Afterpay hoping to come up trumps with new card offering
Afterpay is hoping its loyal customer base will make some room in their virtual wallets for its own smartphone-based card offering, dubbed Afterpay Card.
Buy now, pay later market darling Afterpay is hoping its loyal customer base will make some room in their virtual wallets as it hits back at new rivals CommBank and PayPal with the launch of its own smartphone-based card offering, dubbed Afterpay Card.
Afterpay said the new product, launched on Monday, would allow customers to buy in stores by tapping the card icon in the Afterpay app, which activates the Afterpay Card in the digital wallet app through Apple Pay or Google Pay.
Customers can then pay by tapping on the payment terminal at checkout, as they would with any physical card.

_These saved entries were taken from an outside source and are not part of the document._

(** The answer of a lookup: a manual approval, or the newest active generation that approves. *)
Lemma lookup_at_spec digest now s p :
  lookup_at digest now s = Some p ↔
  rs_manual s !! digest = Some p ∨
  rs_manual s !! digest = None ∧
  ∃ older g newer, rs_generations s = older ++ g :: newer ∧ rg_policy_id g = p ∧
    rg_not_before g ≤ now < rg_not_after g ∧ digest ∈ rg_approved g ∧
    Forall (λ h, ¬ (rg_not_before h ≤ now < rg_not_after h ∧ digest ∈ rg_approved h)) newer.
Proof.
  assert (Hf : ∀ g, is_active g now && approves g digest = true ↔ rg_not_before g ≤ now < rg_not_after g ∧ digest ∈ rg_approved g).
  { intros g. unfold is_active, approves. rewrite !andb_true_iff, bool_decide_eq_true. lia || (rewrite Z.leb_le, Z.ltb_lt; tauto). }
  unfold lookup_at. destruct (rs_manual s !! digest) as [q|]; [naive_solver|].
  rewrite find_generation_spec. split.
  - intros (l1 & g & l2 & Hl & Hg & Hp & Hn). right. split; [done|]. exists (reverse l2), g, (reverse l1).
    apply Hf in Hg as [Hw Hd]. split.
    { rewrite <- (reverse_involutive (rs_generations s)), Hl, reverse_app, reverse_cons, <- app_assoc. done. }
    do 3 (split; [done|]). apply Forall_reverse. eapply Forall_impl; [exact Hn|]. cbn. intros h Hh Hx.
    apply Hf in Hx. congruence.
  - intros [?|[_ (older & g & newer & Hl & Hp & Hw & Hd & Hn)]]; [done|].
    exists (reverse newer), g, (reverse older). split; [by rewrite Hl, reverse_app, reverse_cons, <- app_assoc|].
    split; [by apply Hf|]. split; [done|]. apply Forall_reverse. eapply Forall_impl; [exact Hn|]. cbn. intros h Hh.
    apply not_true_is_false. intros Hx. by apply Hh, Hf.
Qed.

Lemma strongly_sorted_drop (l : list Z) n : StronglySorted Z.lt l → StronglySorted Z.lt (drop n l).
Proof.
  revert n. induction l as [|x l IH]; intros [|n] H; cbn [drop]; try done. apply StronglySorted_inv in H as [H _]. by apply IH.
Qed.

Lemma strongly_sorted_snoc (l : list Z) x : StronglySorted Z.lt l → Forall (λ y, y < x) l → StronglySorted Z.lt (l ++ [x]).
Proof.
  induction l as [|y l IH]; intros Hs Hf; cbn [app]; [repeat constructor|]. apply StronglySorted_inv in Hs as [Hs Hy].
  apply Forall_cons in Hf as [Hyx Hf]. constructor; [by apply IH|]. apply Forall_app. split; [done|by repeat constructor].
Qed.

Lemma rim_apply_cases g s :
  (∃ e, rim_apply g s = (Err e, s)) ∨
  is_reserved (rg_policy_id g) = false ∧ rg_not_before g < rg_not_after g ∧ rs_last_version s < rg_version g ∧
  ∃ n, rim_apply g s =
    (Ok {| ao_version := rg_version g; ao_retained := length (drop n (rs_generations s ++ [g])); ao_pruned := n |},
     {| rs_generations := drop n (rs_generations s ++ [g]); rs_manual := rs_manual s; rs_last_version := rg_version g |}) ∧
    n = (length (rs_generations s ++ [g]) - MAX_GENERATIONS)%nat.
Proof.
  unfold rim_apply. destruct (is_reserved _); [by eauto|].
  destruct (Z.leb_spec (rg_not_after g) (rg_not_before g)); [by eauto|].
  destruct (Z.leb_spec (rg_version g) (rs_last_version s)); [by eauto|].
  right. rewrite prune_spec. do 3 (split; [done|]). eauto.
Qed.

“Over the past five years we have built a strong in-store offering, with tens of thousands of merchants currently offering Afterpay in-store in Australia,“ co-founder Nick Molnar said. “The new Afterpay virtual card, which will sit in a customer’s digital wallet, is an evolution of our offering, making it even easier for millions of our Australian customers to split their in-store payments in four instalments without incurring interest — ever.

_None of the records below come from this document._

(** [TpmQuoteVerifier::verify_quote] over the roots and the measurements of the verifier. *)
Definition verify_quote (trust : TrustStore) (rim : RimStore) (v : QuoteVerification) : result RejectReason VerifiedQuote :=
  let? vendor := map_err EkChain (verify_ek_chain X trust (qv_ek_cert_der v) (qv_ek_intermediates v) (qv_now v)) in
  let? aik := map_err TpmMalformed (ecc_parse (qv_aik_pub v)) in
  let? _ := map_err AikAttributes (check_aik aik) in
  let? quote := map_err TpmMalformed (quote_parse (qv_quote_blob v)) in
  if negb (qi_magic quote =? TPM_GENERATED_VALUE) then Err BadMagic else
  if negb (qi_attest_type quote =? TPM_ST_ATTEST_QUOTE) then Err NotAQuote else
  if negb (ct_eq (qi_extra_data quote) (qv_nonce v)) then Err NonceMismatch else
  let? _ := verify_quote_signature aik (qv_quote_blob v) (qv_signature v) in
  if negb (length (qi_pcr_digest quote) =? 48)%nat then Err PcrDigestNotSha384 else
  let? computed := recompute_pcr_digest quote (qv_pcrs v) in
  if negb (ct_eq computed (qi_pcr_digest quote)) then Err PcrDigestMismatch else
  match lookup_at computed (qv_now v) rim with
  | None => Err NotInRim
  | Some policy_id => Ok {| vq_vendor := vendor; vq_policy_id := policy_id; vq_pcr_digest := computed |}
  end.

(** ** Machine fingerprints (ferro-machineid) *)
Definition SEP : u8 := Byte.x1f.
Record MachineFacts := { mf_board_serial : string; mf_platform_uuid : string; mf_disk_serial : string }.
Definition norm (s : string) : string := to_ascii_uppercase (text_of (trim (chars s))).
Definition normalised (f : MachineFacts) : MachineFacts :=
  {| mf_board_serial := norm (mf_board_serial f); mf_platform_uuid := norm (mf_platform_uuid f);
     mf_disk_serial := norm (mf_disk_serial f) |}.
Definition fingerprint_input (f : MachineFacts) : list u8 :=
  let n := normalised f in
  as_bytes (mf_board_serial n) ++ [SEP] ++ as_bytes (mf_platform_uuid n) ++ [SEP] ++ as_bytes (mf_disk_serial n).
Definition fingerprint (f : MachineFacts) : list u8 := vec_to_list (sha384 P (fingerprint_input f)).
Definition is_complete (f : MachineFacts) : bool :=
  let n := normalised f in negb (String.eqb (mf_board_serial n) "") && negb (String.eqb (mf_platform_uuid n) "").

(** ** Host-key evidence (host_key.rs) *)
Inductive HostKeyRejection := FingerprintMismatch | BadFingerprintLen | NonceSignatureInvalid | CsrSignatureInvalid.
(** ferro-sep's message of phase 2. *)
Definition host_key_binding (nonce fp : list u8) : list u8 := nonce ++ fp.
Definition verify_host_key_evidence (board_serial platform_uuid disk_serial : string)
    (claimed_fingerprint sep_pub nonce signature : list u8) : result HostKeyRejection (list u8) :=
  if negb (length claimed_fingerprint =? 48)%nat then Err BadFingerprintLen else
  let fp := fingerprint {| mf_board_serial := board_serial; mf_platform_uuid := platform_uuid; mf_disk_serial := disk_serial |} in
  if negb (bool_decide (fp = claimed_fingerprint)) then Err FingerprintMismatch else
  let? _ := map_err (λ _, NonceSignatureInvalid) (verify_p256 Q sep_pub (host_key_binding nonce fp) signature) in
  Ok fp.
Definition verify_host_key_csr (sep_pub composite_pub signature : list u8) : result HostKeyRejection unit :=
  map_err (λ _, CsrSignatureInvalid) (verify_p256 Q sep_pub composite_pub signature).
End Quotes.

(** ** Chains *)
Section ChainProofs.
Context (X : X509) (roots : TrustStore) (intermediates : list (list u8)) (now : Z).

Definition valid_at (der : list u8) : Prop :=
  ∃ c, cert_from_der X der = Ok c ∧ cert_not_before X c ≤ now ≤ cert_not_after X c.
(** [parent] names the issuer of [child], and its key verifies the signature of [child]. *)
Definition issued (child parent : list u8) : Prop :=
  ∃ c p, cert_from_der X child = Ok c ∧ cert_from_der X parent = Ok p ∧ cert_subject X p = cert_issuer X c ∧
    cert_signed_by X c p = true.
(** [ek_path n der v]: a path of [n] certificates from [der] to a trusted root of [v], every one
    of them inside its window, each issued by the next. *)
Inductive ek_path : nat → list u8 → Vendor → Prop :=
  | path_is_root der r : valid_at der → r ∈ roots → root_der r = der → ek_path 1 der (root_vendor r)
  | path_root_issued der r : valid_at der → r ∈ roots → issued der (root_der r) → ek_path 1 der (root_vendor r)
  | path_intermediate n der next v :
      valid_at der → next ∈ intermediates → issued der next → ek_path n next v → ek_path (S n) der v.

Lemma cert_of_ok der c : cert_of X der = Ok c ↔ cert_from_der X der = Ok c.
Proof. unfold cert_of. destruct (cert_from_der X der); cbn; naive_solver. Qed.

Lemma parse_names_ok der subject issuer self :
  parse_names X der = Ok (subject, issuer, self) →
  ∃ c, cert_from_der X der = Ok c ∧ subject = cert_subject X c ∧ issuer = cert_issuer X c.
Proof.
  unfold parse_names. destruct (cert_of X der) as [c|] eqn:E; [|done]. apply cert_of_ok in E. intros [= <- <- _]. eauto.
Qed.

Lemma check_validity_ok der u : check_validity X der now = Ok u → valid_at der.
Proof.
  unfold check_validity. destruct (cert_of X der) as [c|] eqn:E; [|done]. apply cert_of_ok in E.
  destruct (_ || _) eqn:Ew; [done|]. apply orb_false_iff in Ew as [H1%Z.ltb_ge H2%Z.ltb_ge]. intros _. by exists c.
Qed.

(** The test both searches for an issuer make of a candidate. *)
Lemma issuer_hit child parent issuer_raw c :
  cert_from_der X child = Ok c → issuer_raw = cert_issuer X c →
  (let? (subject, _, _) := parse_names X parent in
   if bool_decide (subject = issuer_raw) then verify_signed_by X child parent else Ok false) = Ok true →
  issued child parent.
Proof.
  intros Hc Hi Ht. destruct (parse_names X parent) as [[[subject i] b]|] eqn:Ep; [|done].
  apply parse_names_ok in Ep as (p & Hp & -> & _).
  destruct (bool_decide_reflect (cert_subject X p = issuer_raw)) as [He|]; [|done].
  unfold verify_signed_by in Ht. rewrite (proj2 (cert_of_ok child c) Hc), (proj2 (cert_of_ok parent p) Hp) in Ht.
  injection Ht as Ht. exists c, p. split_and!; congruence.
Qed.

Lemma issuer_root_for_sound child c issuer_raw v :
  cert_from_der X child = Ok c → issuer_raw = cert_issuer X c →
  ∀ rs, issuer_root_for X rs issuer_raw child = Ok (Some v) → ∃ r, r ∈ rs ∧ root_vendor r = v ∧ issued child (root_der r).
Proof.
  intros Hc Hi. induction rs as [|r rs IH]; cbn [issuer_root_for]; [done|].
  pose proof (issuer_hit child (root_der r) issuer_raw c Hc Hi) as Hit.
  destruct (parse_names X (root_der r)) as [[[subject i] b]|]; [|done].
  destruct (if bool_decide (subject = issuer_raw) then _ else _) as [[]|]; [|intros ?|done].
  - intros [= <-]. exists r. split; [left|]. auto.
  - destruct IH as (r' & ? & ?); [done|]. exists r'. split; [by right|done].
Qed.

Lemma issuer_intermediate_for_sound child c issuer_raw next :
  cert_from_der X child = Ok c → issuer_raw = cert_issuer X c →
  ∀ its, issuer_intermediate_for X issuer_raw child its = Ok (Some next) → next ∈ its ∧ issued child next.
Proof.
  intros Hc Hi. induction its as [|i its IH]; cbn [issuer_intermediate_for]; [done|].
  pose proof (issuer_hit child i issuer_raw c Hc Hi) as Hit.
  destruct (parse_names X i) as [[[subject ii] b]|]; [|done].
  destruct (if bool_decide (subject = issuer_raw) then _ else _) as [[]|]; [|intros ?|done].
  - intros [= <-]. split; [left|]. auto.
  - destruct IH; [done|]. split; [by right|done].
Qed.

Lemma chain_loop_sound turns der v :
  chain_loop X turns roots intermediates now der = Ok v → ∃ n, (n ≤ turns)%nat ∧ ek_path n der v.
Proof.
  revert der. induction turns as [|turns IH]; intros der; cbn [chain_loop]; [done|].
  destruct (parse_names X der) as [[[subject issuer] self]|] eqn:Ep; [|done].
  destruct (check_validity X der now) as [u|] eqn:Ev; [|done]. apply check_validity_ok in Ev.
  apply parse_names_ok in Ep as (c & Hc & -> & Hi).
  destruct (if self then matching_root_vendor roots der else None) as [v'|] eqn:Em.
  { intros [= <-]. destruct self; [|done]. unfold matching_root_vendor in Em.
    destruct (List.find _ roots) as [r|] eqn:Ef; [|done]. apply List.find_some in Ef as [Hr Hd%bool_decide_eq_true].
    cbn in Em. injection Em as <-. exists 1%nat. split; [lia|]. apply path_is_root; [done|by apply list_elem_of_In|done]. }
  destruct (issuer_root_for X roots issuer der) as [[v'|]|] eqn:Er; [..|done].
  { intros [= <-]. destruct (issuer_root_for_sound der c issuer v' Hc Hi roots Er) as (r & Hr & <- & Hs).
    exists 1%nat. split; [lia|]. by apply path_root_issued. }
  destruct (issuer_intermediate_for X issuer der intermediates) as [[next|]|] eqn:Ei; [|done..].
  destruct (bool_decide _); [done|]. intros (n & Hn & Hp)%IH.
  destruct (issuer_intermediate_for_sound der c issuer next Hc Hi intermediates Ei).
  exists (S n). split; [lia|]. by eapply path_intermediate.
Qed.

Lemma verify_ek_chain_sound der v :
  verify_ek_chain X roots der intermediates now = Ok v → ∃ n, (n ≤ MAX_CHAIN_DEPTH)%nat ∧ ek_path n der v.
Proof. unfold verify_ek_chain. destruct roots eqn:E; [done|]. rewrite <- E. apply chain_loop_sound. Qed.
End ChainProofs.

(** ** Quotes *)
Section QuoteProofs.
Context (P : Primitives) (Q : P256) (H : Prehash Q) (X : X509).

(** [signed_by_aik aik message signature]: the parsed signature verifies under the key of [aik]
    over the SHA-256 or SHA-384 digest of [message]. *)
Definition signed_by_aik (aik : EccPublic) (message signature : list u8) : Prop :=
  ∃ sig vk s, ecdsa_parse signature = Ok sig ∧
    from_sec1 Q (Byte.x04 :: pad32 (ep_x aik) ++ pad32 (ep_y aik)) = Some vk ∧
    sig_from_scalars H (pad32 (es_r sig)) (pad32 (es_s sig)) = Some s ∧
    (es_hash_alg sig = TPM_ALG_SHA256 ∧ verify_prehash H vk (vec_to_list (sha256 P message)) s = true ∨
     es_hash_alg sig = TPM_ALG_SHA384 ∧ verify_prehash H vk (vec_to_list (sha384 P message)) s = true).

Lemma verify_quote_signature_ok aik message signature :
  verify_quote_signature P Q H aik message signature = Ok tt ↔ signed_by_aik aik message signature.
Proof.
  unfold verify_quote_signature, signed_by_aik. split.
  - destruct (ecdsa_parse signature) as [sig|]; [|done]. cbn [map_err].
    destruct (Z.eqb_spec (es_hash_alg sig) TPM_ALG_SHA256) as [E1|E1];
      [|destruct (Z.eqb_spec (es_hash_alg sig) TPM_ALG_SHA384) as [E2|E2]; [|done]];
      (destruct (from_sec1 Q _) as [vk|] eqn:Ek; [|done]); (destruct (sig_from_scalars H _ _) as [s|] eqn:Es; [|done]);
      (destruct (verify_prehash H vk _ s) eqn:Ev; [|done]); intros _; exists sig, vk, s; auto 12.
  - intros (sig & vk & s & Hp & Hk & Hs & Hv). rewrite Hp. cbn [map_err]. rewrite Hk, Hs.
    destruct Hv as [[-> Hv]|[-> Hv]];
      [change (TPM_ALG_SHA256 =? TPM_ALG_SHA256) with true|change (TPM_ALG_SHA384 =? TPM_ALG_SHA256) with false;
       change (TPM_ALG_SHA384 =? TPM_ALG_SHA384) with true]; cbn match; by rewrite Hv.
Qed.

Lemma ct_eq_spec a b : ct_eq a b = true ↔ a = b.
Proof.
  unfold ct_eq. rewrite andb_true_iff, bool_decide_eq_true. split; [by intros [_ ?]|]. intros ->. by rewrite Nat.eqb_refl.
Qed.

(** The PCRs the digest is over: of each SHA-384 selection, the selected indices. *)
Definition quoted_pcrs (q : QuoteInfo) : list Z :=
  concat (selected_indices <$> filter (λ s, ps_hash_alg s = TPM_ALG_SHA384) (qi_pcr_selection q)).
Definition pcr_concat (pcrs : PcrSet) (idxs : list Z) : list u8 := concat ((λ i, default [] (pcrs !! i)) <$> idxs).

Lemma pcr_values_ok pcrs idxs b :
  pcr_values pcrs idxs = Ok b ↔ Forall (λ i, is_Some (pcrs !! i)) idxs ∧ b = pcr_concat pcrs idxs.
Proof.
  unfold pcr_concat. revert b. induction idxs as [|i idxs IH]; intros b; cbn [pcr_values fmap list_fmap concat].
  { split; [intros [= <-]; done|]. by intros [_ ->]. }
  rewrite Forall_cons. destruct (pcrs !! i) as [v|] eqn:E; cbn [default].
  - destruct (pcr_values pcrs idxs) as [r|] eqn:Er.
    + destruct (proj1 (IH r) eq_refl) as [Hf ->]. split; [intros [= <-]; eauto|]. by intros [_ ->].
    + split; [done|]. intros [[_ Hf] _]. discriminate (proj2 (IH _) (conj Hf eq_refl)).
  - split; [done|]. intros [[[? ?] _] _]. done.
Qed.

Lemma selection_values_ok pcrs sel b :
  let idxs := concat (selected_indices <$> filter (λ s, ps_hash_alg s = TPM_ALG_SHA384) sel) in
  selection_values pcrs sel = Ok b ↔ Forall (λ i, is_Some (pcrs !! i)) idxs ∧ b = pcr_concat pcrs idxs.
Proof.
  cbn zeta. revert b. induction sel as [|s sel IH]; intros b; cbn [selection_values].
  { split; [intros [= <-]; done|]. by intros [_ ->]. }
  rewrite filter_cons. destruct (Z.eqb_spec (ps_hash_alg s) TPM_ALG_SHA384) as [E|E]; cbn [negb].
  - rewrite decide_True by done. cbn [fmap list_fmap concat]. unfold pcr_concat. rewrite fmap_app, concat_app, Forall_app.
    fold (pcr_concat pcrs (selected_indices s)). destruct (pcr_values pcrs (selected_indices s)) as [h|] eqn:Eh.
    + apply pcr_values_ok in Eh as [Hh ->]. destruct (selection_values pcrs sel) as [r|] eqn:Er.
      * destruct (proj1 (IH r) eq_refl) as [Hf ->]. split; [intros [= <-]; done|]. by intros [_ ->].
      * split; [done|]. intros [[_ Hf] _]. discriminate (proj2 (IH _) (conj Hf eq_refl)).
    + split; [done|]. intros [[Hh _] _]. by rewrite (proj2 (pcr_values_ok _ _ _) (conj Hh eq_refl)) in Eh.
  - rewrite decide_False by done. apply IH.
Qed.

Lemma recompute_ok q pcrs d :
  recompute_pcr_digest P q pcrs = Ok d ↔
  Forall (λ i, is_Some (pcrs !! i)) (quoted_pcrs q) ∧ d = vec_to_list (sha384 P (pcr_concat pcrs (quoted_pcrs q))).
Proof.
  unfold recompute_pcr_digest, quoted_pcrs. pose proof (selection_values_ok pcrs (qi_pcr_selection q)) as Hs. cbn zeta in Hs.
  destruct (selection_values pcrs (qi_pcr_selection q)) as [b|].
  - destruct (proj1 (Hs b) eq_refl) as [Hf ->]. split; [intros [= <-]; done|]. by intros [_ ->].
  - split; [done|]. intros [Hf _]. by specialize (proj2 (Hs _) (conj Hf eq_refl)).
Qed.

“There is enormous opportunity to reach a new customer, who out of habit or preference, opts to shop in-store, to easily and seamlessly utilise Afterpay at the point of checkout.“
The executive, who this month placed at 25 in The List — Australia‘s Richest 250 with an estimated wealth of $3.2bn, said in-store sales accounted for 22 per cent of Afterpay’s overall gross merchandise volume in Australia and New Zealand.
Merchants would also benefit from the Afterpay Card, he said, as it would reduce integration efforts and costs to support Afterpay in-store.
“We are committed to continually innovating our product and find new ways to be more accessible to our customers and add increased value to our merchant partners,” he said.
The company said the card would not work as a credit product and that all orders were tested using propriety fraud and repayment capability checks.
Afterpay’s merchants pay an average of less than 4 per cent per transaction, with consumers paying no upfront fees or interest — just late fees.
“Customers then build up to a higher available balance through demonstration of on-time payment behaviour.
“Failure to make the fortnightly interest-free repayments on time will result in an immediate freeze of their account,” the company said. Shares in Afterpay have slipped in recent weeks.
The company was trading as high as $158.47 in February, but is now down to $105.89.
The Commonwealth Bank launched an assault on Afterpay this month, revealing that it will create its own buy now, pay later service, scheduled to go live later this year.
The nation’s largest bank said it would create its own BNPL service in a bid to capture a greater proportion of the emerging payment method market, which is particularly popular among millennials.
The service is available for CBA credit or debit card holders and will run through the MasterCard payments network.
This month global tech giant PayPal also announced its entrance into the increasingly competitive BNPL market, revealing its own ‘pay in 4’ offering to be launched in June 2021.